2) You can have the STDOUT written to a file that gradually grows. Its growth would be monitored by another script or program that kept track of the previous length and simply sent off, via email, whatever new output had accumulated in the interval since the last report. - OR -
2) You can do the periodic monitoring in the script that fired things off, without creating a cumulative log file. Either way, you can still fire off periodic emails with the new output.
3) Perl scripts (and the programs executed from them) can be set up to be "detached" or "background" just as well as commands run under 'at'. Since you have one long-running process involved, I'm a little unclear on how robust the solution has to be around it.

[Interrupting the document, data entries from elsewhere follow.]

Lemma digits_prefix (n : nat) (s ds r ds' : jstring) :
  take_digits n s = (ds, r) ->
  Forall (fun c => is_digit c = true) ds' -> (length ds' <= n)%nat ->
  ds' `prefix_of` s -> ds' `prefix_of` ds.
Proof.
  revert s ds r ds'. induction n as [|n IH]; intros s ds r ds' E Hd Hl Hp.
  - destruct ds'; [apply prefix_nil | simpl in Hl; lia].
  - destruct ds' as [|d ds']; [apply prefix_nil|].
    destruct Hp as [k ->]. cbn [app take_digits] in E.
    inversion Hd as [|? ? Hd1 Hd2]; subst. rewrite Hd1 in E.
    destruct (take_digits n (ds' ++ k)) as [ds1 r1] eqn:E1. cbn in E.
    injection E as <- <-. apply prefix_cons.
    apply (IH _ _ _ _ E1 Hd2); [simpl in Hl; lia | now exists k].
Qed.

Lemma take_digits_head (n : nat) (d : N) (t : jstring) :
  is_digit d = true ->
  exists ds r, take_digits (S n) (d :: t) = (d :: ds, r).
Proof.
  intros Hd. cbn [take_digits]. rewrite Hd.
  destruct (take_digits n t) as [a b]. now exists a, b.
Qed.

Lemma number_at_run (d : N) (t : jstring) :
  is_digit d = true ->
  thousands_run (number_at (d :: t))
  /\ number_at (d :: t) `prefix_of` (d :: t)
  /\ forall run', thousands_run run' -> run' `prefix_of` (d :: t) ->
       (length run' <= length (number_at (d :: t)))%nat.
Proof.
  intros Hd. unfold number_at.
  destruct (take_digits 3 (d :: t)) as [ds r] eqn:E.
  pose proof (take_digits_spec _ _ _ _ E) as (Hs & Hds & Hl & Hr).
  assert (Hne : (1 <= length ds)%nat).
  { destruct (take_digits_head 2 d t Hd) as (a & b & E').
    rewrite E' in E. injection E as <- _. simpl. lia. }
  split; [|split].
  - exists ds, (comma_groups r). repeat split; try assumption.
    apply comma_groups_grouped.
  - rewrite Hs. apply prefix_app, comma_groups_prefix.
  - intros run' (ds' & gs' & -> & [Hl1 Hl3] & Hds' & Hgs') Hp.
    assert (Hpd : ds' `prefix_of` ds).
    { apply (digits_prefix _ _ _ _ _ E Hds' Hl3).
      etransitivity; [apply prefix_app_r; reflexivity | exact Hp]. }
    destruct Hpd as [k ->]. rewrite Hs, <- !app_assoc in Hp.
    apply prefix_app_inv in Hp. rewrite !length_app.
    destruct k as [|c k].
    + rewrite app_nil_l in Hp. apply (comma_groups_longest _ Hgs') in Hp.
      simpl. lia.
    + apply Forall_app in Hds as [_ Hc]. inversion Hc as [|? ? Hc1 _]; subst.
      rewrite (comma_grouped_head gs' c (k ++ r) Hgs' Hc1 Hp). simpl. lia.
Qed.

Lemma match_number_None (text : jstring) :
  match_number text = None <-> Forall (fun c => is_digit c = false) text.
Proof.
  induction text as [|c text IH]; cbn [match_number].
  - split; [constructor | reflexivity].
  - destruct (is_digit c) eqn:Hc.
    + split; [discriminate|]. intros H. inversion H; congruence.
    + rewrite IH. split; [now constructor | intros H; now inversion H].
Qed.

Lemma match_number_Some (text m : jstring) :
  match_number text = Some m ->
  exists pre d t, text = pre ++ d :: t
    /\ Forall (fun c => is_digit c = false) pre
    /\ is_digit d = true /\ m = number_at (d :: t).
Proof.
  induction text as [|c text IH]; cbn [match_number]; [discriminate|].
  destruct (is_digit c) eqn:Hc.
  - intros [= <-]. exists [], c, text. repeat split; [constructor | assumption].
  - intros H. destruct (IH H) as (pre & d & t & -> & Hp & Hd & ->).
    exists (c :: pre), d, t. repeat split; [now constructor | assumption].
Qed.

Lemma thousands_run_head (run : jstring) :
  thousands_run run -> exists d t, run = d :: t /\ is_digit d = true.
Proof.
  intros (ds & gs & -> & [Hl _] & Hd & _).
  destruct ds as [|d ds]; [simpl in Hl; lia|].
  inversion Hd; subst. now exists d, (ds ++ gs).
Qed.

Lemma first_digit_unique (pre1 pre2 : jstring) (d1 d2 : N) (t1 t2 : jstring) :
  pre1 ++ d1 :: t1 = pre2 ++ d2 :: t2 ->
  Forall (fun c => is_digit c = false) pre1 ->
  Forall (fun c => is_digit c = false) pre2 ->
  is_digit d1 = true -> is_digit d2 = true ->
  pre1 = pre2 /\ d1 :: t1 = d2 :: t2.
Proof.
  revert pre2. induction pre1 as [|c pre1 IH]; intros [|c2 pre2] E H1 H2 Hd1 Hd2.
  - auto.
  - injection E as -> _. inversion H2; congruence.
  - injection E as -> _. inversion H1; congruence.
  - injection E as -> E. inversion H1; inversion H2; subst.
    destruct (IH pre2 E) as [-> ?]; auto.
Qed.

Lemma first_run_unique (text run1 run2 : jstring) :
  first_run text run1 -> first_run text run2 -> run1 = run2.
Proof.
  intros (pre1 & rest1 & E1 & Hp1 & Hr1 & Hm1) (pre2 & rest2 & E2 & Hp2 & Hr2 & Hm2).
  destruct (thousands_run_head _ Hr1) as (d1 & t1 & Hd1 & Hdd1).
  destruct (thousands_run_head _ Hr2) as (d2 & t2 & Hd2 & Hdd2).
  assert (E : run1 ++ rest1 = run2 ++ rest2).
  { subst text. rewrite Hd1, Hd2 in E2. cbn [app] in E2.
    destruct (first_digit_unique _ _ _ _ _ _ E2 Hp1 Hp2 Hdd1 Hdd2) as [_ E].
    rewrite Hd1, Hd2. cbn [app]. congruence. }
  assert (L1 : (length run1 <= length run2)%nat).
  { apply Hm2; [assumption|]. rewrite <- E. now exists rest1. }
  assert (L2 : (length run2 <= length run1)%nat).
  { apply Hm1; [assumption|]. rewrite E. now exists rest2. }
  apply (f_equal (take (length run1))) in E.
  rewrite take_app_length in E. rewrite E.
  replace (length run1) with (length run2) by lia. apply take_app_length.
Qed.

Lemma remove_commas_run (run : jstring) :
  thousands_run run ->
  exists d ds, remove_commas run = d :: ds
    /\ Forall (fun c => is_digit c = true) (d :: ds).
Proof.
  intros (hd & gs & -> & [Hl _] & Hd & Hg). unfold remove_commas.
  rewrite List.filter_app.
  assert (Hh : List.filter (fun c => negb (c =? 44)) hd = hd).
  { clear Hl. induction Hd as [|c hd Hc _ IH]; [reflexivity|].
    cbn [List.filter]. rewrite IH.
    destruct (c =? 44) eqn:E; [|reflexivity].
    apply N.eqb_eq in E as ->. discriminate Hc. }
  rewrite Hh.
  assert (Hgs : Forall (fun c => is_digit c = true)
                  (List.filter (fun c => negb (c =? 44)) gs)).
  { induction Hg as [|d1 d2 d3 gs H1 H2 H3 _ IH]; [constructor|].
    cbn [List.filter N.eqb Pos.eqb negb].
    assert (F : forall c, is_digit c = true -> negb (c =? 44) = true).
    { intros c Hc. destruct (c =? 44) eqn:E; [|reflexivity].
      apply N.eqb_eq in E as ->. discriminate Hc. }
    rewrite (F _ H1), (F _ H2), (F _ H3). repeat constructor; assumption. }
  destruct hd as [|d hd]; [simpl in Hl; lia|].
  exists d, (hd ++ List.filter (fun c => negb (c =? 44)) gs).
  split; [reflexivity|]. rewrite app_comm_cons. apply Forall_app. auto.
Qed.

Lemma take_while_digits (ds : jstring) :
  Forall (fun c => is_digit c = true) ds -> take_while is_digit ds = ds.
Proof.
  induction 1 as [|c ds Hc _ IH]; [reflexivity|].
  cbn [take_while]. now rewrite Hc, IH.
Qed.

(** [parseInt] of a non-empty string of digits is its decimal value, when
    a double holds it. *)
Lemma parseInt10_digits (d : N) (ds : jstring) :
  Forall (fun c => is_digit c = true) (d :: ds) ->
  parseInt10 (d :: ds)
  = if (digits_value (d :: ds) <=? 2 ^ 53)%Z then Int (digits_value (d :: ds))
    else Rounded.
Proof.
  intros H. inversion H as [|? ? Hd Hds]; subst.
  assert (Hrange : 48 <= d <= 57).
  { unfold is_digit in Hd. apply andb_true_iff in Hd as [H1 H2].
    apply N.leb_le in H1, H2. lia. }
  unfold parseInt10.
  assert (Hsp : is_space d = false).
  { unfold is_space.
    repeat match goal with
           | |- context [?a <=? ?b] =>
               destruct (N.leb_spec a b); try lia
           | |- context [?a =? ?b] =>
               destruct (N.eqb_spec a b); try lia
           end; reflexivity. }
  cbn [trimStart]. rewrite Hsp.
  assert (Hsign : match d :: ds with
                  | 45 :: s' => (true, s')
                  | 43 :: s' => (false, s')
                  | _ => (false, d :: ds)
                  end = (false, d :: ds)).
  { destruct (N.eq_dec d 45) as [->|]; [lia|].
    destruct (N.eq_dec d 43) as [->|]; [lia|].
    destruct d as [|p]; [reflexivity|].
    do 6 (destruct p as [p|p|]; try reflexivity); lia. }
  rewrite Hsign. rewrite (take_while_digits _ H). reflexivity.
Qed.

(** C5. The count is absent exactly when the text holds no digit, which
    covers the empty text; otherwise it is read from the first run of
    digits with thousands separators in the text (the one run that no
    digit precedes and no longer run extends), with the commas removed
    and the digits parsed as a decimal integer. ["32,000+ results"] gives
    32000. The count of a result set is the count of the text of its
    header elements. *)
Theorem extractNumberFromText_first_run (text : jstring) :
  match extractNumberFromText text with
  | Some n =>
      exists run, first_run text run
        /\ (forall run', first_run text run' -> run' = run)
        /\ n = parseInt10 (remove_commas run)
        /\ n = (let v := digits_value (remove_commas run) in
                if (v <=? 2 ^ 53)%Z then Int v else Rounded)
  | None => Forall (fun c => is_digit c = false) text
  end
  /\ extractNumberFromText (str "32,000+ results") = Some (Int 32000)
  /\ (forall doc now,
        SearchResults.totalResults (extractJobSearchResults doc now)
        = extractNumberFromText (select_text doc TOTAL_RESULTS_SELECTOR)).
Proof.
  split; [|split; [reflexivity|]].
  2:{ intros doc now. unfold extractJobSearchResults. cbn [SearchResults.totalResults].
      destruct (select_text doc TOTAL_RESULTS_SELECTOR); reflexivity. }
  unfold extractNumberFromText. destruct text as [|c text]; [constructor|].
  cbn [truthy negb]. destruct (match_number (c :: text)) as [m|] eqn:E.
  - destruct (match_number_Some _ _ E) as (pre & d & t & Ht & Hp & Hd & ->).
    destruct (number_at_run d t Hd) as (Hrun & [rest Hrest] & Hmax).
    assert (Hfirst : first_run (c :: text) (number_at (d :: t))).
    { exists pre, rest. rewrite <- Hrest. repeat split; assumption. }
    exists (number_at (d :: t)). split; [exact Hfirst|].
    split; [intros run' H'; exact (first_run_unique _ _ _ H' Hfirst)|].
    split; [reflexivity|].
    destruct (remove_commas_run _ Hrun) as (d' & ds' & -> & Hds).
    now apply parseInt10_digits.
  - now apply match_number_None.
Qed.

(** ** extractJobSearchResults *)

Lemma job_card_Some (card : Element) (item : JobSearchResult.t) :
  job_card card = Some item ->
  valid_card card = true
  /\ JobSearchResult.jobTitle item = card_title card
  /\ JobSearchResult.companyName item = card_company card.
Proof.
  unfold job_card, valid_card.
  destruct (truthy (card_title card)), (truthy (card_company card)); simpl;
    try discriminate.
  intros [= <-]. auto.
Qed.

Lemma job_card_None (card : Element) :
  job_card card = None <-> valid_card card = false.
Proof.
  unfold job_card, valid_card.
  destruct (truthy (card_title card)), (truthy (card_company card)); simpl;
    split; congruence.
Qed.

Lemma similar_job_card_Some (card : Element) (item : JobSearchResult.t) :
  similar_job_card card = Some item ->
  valid_similar_card card = true
  /\ JobSearchResult.jobTitle item = similar_title card
  /\ JobSearchResult.companyName item = similar_company card.
Proof.
  unfold similar_job_card, valid_similar_card.
  destruct (truthy (similar_title card)), (truthy (similar_company card)); simpl;
    try discriminate.
  intros [= <-]. auto.
Qed.

Lemma similar_job_card_None (card : Element) :
  similar_job_card card = None <-> valid_similar_card card = false.
Proof.
  unfold similar_job_card, valid_similar_card.
  destruct (truthy (similar_title card)), (truthy (similar_company card)); simpl;
    split; congruence.
Qed.

Section Omap.
Context {A B : Type} (f : A -> option B) (valid : A -> bool).
Hypothesis f_None : forall a, f a = None <-> valid a = false.

Lemma length_omap (l : list A) : length (omap f l) = count valid l.
Proof.
  unfold count. induction l as [|a l IH]; [reflexivity|].
  cbn [omap list_omap List.filter]. destruct (f a) eqn:Hf.
  - destruct (valid a) eqn:Hv; [simpl; congruence|].
    apply f_None in Hv. congruence.
  - apply f_None in Hf. rewrite Hf. exact IH.
Qed.

End Omap.

Lemma omap_job_card_named (cards : list Element) :
  Forall named (omap job_card cards).
Proof.
  induction cards as [|c cards IH]; [constructor|].
  cbn [omap list_omap]. destruct (job_card c) as [item|] eqn:Hc; [|exact IH].
  constructor; [|exact IH].
  apply job_card_Some in Hc as (Hv & Ht & Hn). unfold valid_card in Hv.
  apply andb_true_iff in Hv as [H1 H2]. unfold named. rewrite Ht, Hn.
  split; now apply truthy_true.
Qed.

Lemma omap_similar_job_card_named (cards : list Element) :
  Forall named (omap similar_job_card cards).
Proof.
  induction cards as [|c cards IH]; [constructor|].
  cbn [omap list_omap]. destruct (similar_job_card c) as [item|] eqn:Hc; [|exact IH].
  constructor; [|exact IH].
  apply similar_job_card_Some in Hc as (Hv & Ht & Hn).
  unfold valid_similar_card in Hv.
  apply andb_true_iff in Hv as [H1 H2]. unfold named. rewrite Ht, Hn.
  split; now apply truthy_true.
Qed.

Must the reporting apparatus recover from a system restart? Will it need to be in charge of restarting the long-running process from its last reported position?
While none of this is particularly complex, it is more, I think, than cobbling together a couple of lines of shell or perl to have it do what you have asked. The 'at' command might or might not play a role in the solution. The Perl module File::Tail might contain part of a solution or you might find that the POE component FollowTail
http://search.cpan.org/~rcaputo/POE-0.2802/lib/POE/Wheel/FollowTail.pm
does a lot of what you want -- if you can just put together the POE pieces needed to make it work.